The trimming would be done to provide views of the water from the shoreline, and for boardwalk trails, Beruff said. Wedges of mangroves would be cut out for channel offering a clear view of Sarasota Bay, while another section would be removed for the boat basin and flushing channel, he said.
"They have to come down, depending on different areas, about six to eight feet, and you do that in measured steps," Beruff said. "There are some you can't do that. ... This is the deep part of the mangroves, the taller ones, the black mangroves, which are taller -- we won't touch that at all."
Lieberman said that the roots should be the focus.
"Remember, it is the root system of the mangroves that does the cleansing and treatment of the water, so we are actually going to make the mangroves healthier," he said. "The science and the experts know how to do that, I have read a lot of letters to the editor of people espousing knowledge of mangroves that don't have any knowledge. If the State of Florida and the federal government trust these experts enough to license them, then why don't we?"
The Manatee County Audubon Society is taking a top-down view of the mangroves, and said trimming is not a good idea. The Audubon Society is also making a list to inform government entities of threatened and endangered species their spotters have noted, which could potentially halt development on mangrove areas. Two species identified by the Audubon at Long Bar include the brown pelican and roseate spoonbill, which are both listed as state species of special concern.
"The birds that are nesting in those, they need to nest higher than six feet because they would be too close to the water," said Lorie Roberts of the Audubon Society. "Their little chicks are going to be bait."

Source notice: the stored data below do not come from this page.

Lemma period_pages_rest (k : nat) : forall page rounds,
  0 <= n < 100 * 2 ^ 47 ->
  1 <= page ->
  page + Z.of_nat k = n ÷ 100 + 2 ->
  (k < rounds)%nat ->
  period_pages api rounds self start_date final_date page (n ÷ 100 + 1)
  = Some {| asked := url <$> seqZ page (Z.of_nat k);
            fed := Put <$> concat ((fun p => items (api (url p)))
                                     <$> seqZ page (Z.of_nat k));
            raised := None |}.
Proof using url_ok names_set count_same.
  induction k as [| k IH]; intros page [| rounds] Hn Hpage Hk Hrounds; try lia.
  - cbn [period_pages]. destruct (Z.ltb_spec (n ÷ 100 + 1) page); [done | lia].
  - cbn [period_pages]. destruct (Z.ltb_spec (n ÷ 100 + 1) page); [lia |].
    rewrite url_ok, (put_items_puts _ _ _ names_set), count_same by done.
    rewrite int_div_100_exact by done.
    rewrite (IH (page + 1) rounds) by lia.
    rewrite (seqZ_cons page) by lia.
    replace (Z.pred (Z.of_nat (S k))) with (Z.of_nat k) by lia.
    cbn [fmap option_fmap option_map later asked fed raised].
    rewrite !fmap_cons. cbn [concat app]. by rewrite fmap_app.
Qed.

(** While the search reports the same [total_count] on every page, a
    count below [100 * 2^47], [_getPeriodUsers] asks for page 1, whose
    reply it drops, and then for the pages 1 to [total_count ÷ 100 + 1] in
    order; it puts the logins of these pages on the queue in order and
    stops without an exception.  When [total_count] is a multiple of 100
    the last of these pages is past the results. *)
Theorem getPeriodUsers_walks_pages rounds :
  0 <= n < 100 * 2 ^ 47 ->
  (Z.to_nat (n ÷ 100 + 1) < rounds)%nat ->
  _getPeriodUsers api rounds self start_date final_date
  = Some {| asked := url 1 :: (url <$> pages_from 1 (n ÷ 100 + 1));
            fed := Put <$> concat ((fun p => items (api (url p)))
                                     <$> pages_from 1 (n ÷ 100 + 1));
            raised := None |}.
Proof using url_ok names_set count_same.
  intros Hn Hrounds. unfold _getPeriodUsers, pages_from. rewrite url_ok.
  assert (0 <= n ÷ 100) by (apply Z.quot_pos; lia).
  destruct rounds as [| rounds]; [lia |]. cbn [period_pages].
  change (10000 <? 1) with false. cbv beta iota.
  rewrite url_ok, (put_items_puts _ _ _ names_set), count_same by done.
  rewrite int_div_100_exact by done.
  rewrite (period_pages_rest (Z.to_nat (n ÷ 100)) (1 + 1) rounds) by lia.
  rewrite (seqZ_cons 1) by lia.
  replace (Z.pred (n ÷ 100 + 1 + 1 - 1)) with (n ÷ 100) by lia.
  rewrite Z2Nat.id by done.
  cbn [fmap option_fmap option_map later asked fed raised].
  rewrite !fmap_cons. cbn [concat app]. by rewrite fmap_app.
Qed.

The county has already approved development at Long Bar Pointe, including more than 4,000 residences and a shopping center, so the landscape along the Sarasota Bay is likely to change. Whether the project includes more intense development to attract boaters and tourists could depend on how the County Commission defines and weighs public benefit and net benefit to the environment. Of course, state and federal officials are also likely to weigh in as well, given the permits still required.
-- Herald reporter Sara Kennedy contributed to this report.